Coupled Nitrate and Phosphate Availability Facilitated the Expansion of Eukaryotic Life at Circa 1.56 Ga

Recent geochemical and paleontological studies have revealed a significant ocean oxygenation episode and an evolutionary leap of eukaryotes at the onset of the Mesoproterozoic. However, the potential role of nitrogen availability and its interaction with other nutrients in these environmental and biological events have not been investigated. Here we present an integrated study of nitrogen isotopes (δ 15 N), organic carbon isotopes (δ 13 C org ), and major and trace element concentrations from Member III of the Gaoyuzhuang Formation in the central North China Craton where the earliest macroscopic multicellular eukaryotic fossils were reported.

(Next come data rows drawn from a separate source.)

(** * bento-cli: bulk-operation guard and sequence-email input resolution

    A shallow embedding of [src/commands/sequences.ts] and
    [src/commands/subscribers/unsubscribe.ts].  Command handlers are
    modelled in a writer/error monad: a computation yields the trace of
    observable events it performed (file reads, remote calls, terminal
    output, prompts) together with its outcome (a value, a thrown
    exception, or a [process.exit]). *)

From Stdlib Require Import String Ascii List Bool Arith NArith Lia.
From Stdlib Require Import DecimalString.
Import ListNotations.
Open Scope string_scope.

Set Warnings "-register-all".

(** ** JavaScript values that cross the command boundary *)

Inductive json : Type :=
| JNull
| JBool (b : bool)
| JNum (n : nat)
| JStr (s : string)
| JArr (l : list json)
| JObj (fields : list (string * json)).

(** Thrown values.  [CLIErr] is [new CLIError(message, code, status)];
    [SysErr] is a Node system error carrying a [code] property (ENOENT,
    EACCES, ...); [PlainErr] is any other [Error]. *)
Inductive exn : Type :=
| CLIErr (message code : string) (status : nat)
| SysErr (code : string)
| PlainErr (message : string).

Definition exn_message (e : exn) : string :=
  match e with
  | CLIErr m _ _ => m
  | SysErr c => c
  | PlainErr m => m
  end.

(** [Boolean(s)] for an optional string flag: [undefined] and the empty
    string are falsy. *)
Definition truthy (s : option string) : bool :=
  match s with
  | Some "" => false
  | Some _ => true
  | None => false
  end.

(** The value a flag contributes to a template literal or a call once the
    code has established that it is set. *)
Definition flag_value (s : option string) : string :=
  match s with Some v => v | None => "undefined" end.

Definition js_truthy (j : json) : bool :=
  match j with
  | JNull => false
  | JBool b => b
  | JNum n => negb (n =? 0)%nat
  | JStr s => negb (s =? "")%string
  | JArr _ => true
  | JObj _ => true
  end.

Definition nat_to_string (n : nat) : string :=
  NilZero.string_of_uint (Nat.to_uint n).

(** [String(j)], as a template literal applies it.  An array prints its
    elements joined by commas, a null element printing as nothing. *)
Fixpoint js_toString (j : json) : string :=
  match j with
  | JNull => "null"
  | JBool true => "true"
  | JBool false => "false"
  | JNum n => nat_to_string n
  | JStr s => s
  | JArr l =>
      (fix elements (l : list json) : string :=
         match l with
         | [] => ""
         | x :: rest =>
             let printed := match x with JNull => "" | _ => js_toString x end in
             match rest with
             | [] => printed
             | _ => printed ++ "," ++ elements rest
             end
         end) l
  | JObj _ => "[object Object]"
  end.

Fixpoint assoc_get {A : Type} (k : string) (l : list (string * A)) : option A :=
  match l with
  | [] => None
  | (k', v) :: rest => if (k =? k')%string then Some v else assoc_get k rest
  end.

(** [result?.id] *)
Definition js_get_id (j : json) : json :=
  match j with
  | JObj fields => match assoc_get "id" fields with Some v => v | None => JNull end
  | _ => JNull
  end.

(** ** String utilities: [Array.prototype.join], [String.prototype.split]
    on one character, [String.prototype.trim] *)

Fixpoint join (sep : string) (l : list string) : string :=
  match l with
  | [] => ""
  | [x] => x
  | x :: rest => x ++ sep ++ join sep rest
  end.

Fixpoint split_on (sep : ascii) (s : string) : list string :=
  match s with
  | EmptyString => [EmptyString]
  | String c rest =>
      if Ascii.eqb c sep then EmptyString :: split_on sep rest
      else match split_on sep rest with
           | [] => [String c EmptyString]
           | h :: t => String c h :: t
           end
  end.

Definition newline : string := String (ascii_of_nat 10) EmptyString.

(** White space and line terminators of one byte: TAB, LF, VT, FF, CR
    and space. *)
Definition is_blank (c : ascii) : bool :=
  let n := nat_of_ascii c in
  ((9 <=? n)%nat && (n <=? 13)%nat) || (n =? 32)%nat.

(** U+00A0 in UTF-8. *)
Definition is_blank2 (a b : ascii) : bool :=
  (nat_of_ascii a =? 194)%nat && (nat_of_ascii b =? 160)%nat.

(** The white space and line terminators of three bytes in UTF-8:
    U+1680, U+2000 to U+200A, U+2028, U+2029, U+202F, U+205F, U+3000 and
    U+FEFF. *)
Definition is_blank3 (a b c : ascii) : bool :=
  let x := nat_of_ascii a in
  let y := nat_of_ascii b in
  let z := nat_of_ascii c in
  ((x =? 225) && (y =? 154) && (z =? 128))%nat
  || ((x =? 226) && (y =? 128)
      && (((128 <=? z) && (z <=? 138)) || (z =? 168) || (z =? 169) || (z =? 175)))%nat
  || ((x =? 226) && (y =? 129) && (z =? 159))%nat
  || ((x =? 227) && (y =? 128) && (z =? 128))%nat
  || ((x =? 239) && (y =? 187) && (z =? 191))%nat.

Fixpoint trim_start (s : string) : string :=
  match s with
  | EmptyString => EmptyString
  | String a r1 =>
      if is_blank a then trim_start r1
      else match r1 with
           | EmptyString => s
           | String b r2 =>
               if is_blank2 a b then trim_start r2
               else match r2 with
                    | EmptyString => s
                    | String c r3 => if is_blank3 a b c then trim_start r3 else s
                    end
           end
  end.

Fixpoint reverse_onto (s acc : string) : string :=
  match s with
  | EmptyString => acc
  | String c rest => reverse_onto rest (String c acc)
  end.

Definition reverse (s : string) : string := reverse_onto s EmptyString.

(** [trim_start] on a reversed string: the bytes of a character come
    last first. *)
Fixpoint trim_start_reversed (s : string) : string :=
  match s with
  | EmptyString => EmptyString
  | String a r1 =>
      if is_blank a then trim_start_reversed r1
      else match r1 with
           | EmptyString => s
           | String b r2 =>
               if is_blank2 b a then trim_start_reversed r2
               else match r2 with
                    | EmptyString => s
                    | String c r3 =>
                        if is_blank3 c b a then trim_start_reversed r3 else s
                    end
           end
  end.

Definition trim_end (s : string) : string :=
  reverse (trim_start_reversed (reverse s)).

The enrichments of redox‐sensitive elements (Mo, U, and V), coupled with Mo‐U covariations, δ 13 C org , and I/(Ca + Mg), indicate that the Gaoyuzhuang Member III in the study area was deposited in largely suboxic‐anoxic environments with ephemeral occurrences of euxinia. These data reinforce previous inferences of a strongly redox stratified ocean during the early Mesoproterozoic, but a pulsed oxygenation event may have resulted in deepening of the chemocline. The high δ 15 N values from the study section are interpreted as a result of aerobic N cycling and the presence of a fairly stable nitrate pool in the surface oxic layer, possibly due to the combined effects of oxygenation and low primary productivity. Increased availability of nitrate could have contributed to the expansion of eukaryotic life at this time. However, our data also suggest that nitrate alone was not the only trigger. Instead, this evolutionary leap was likely facilitated by multiple environmental factors, including a rise in O 2 levels and increasing supplies of phosphorus and other bio‐essential trace elements.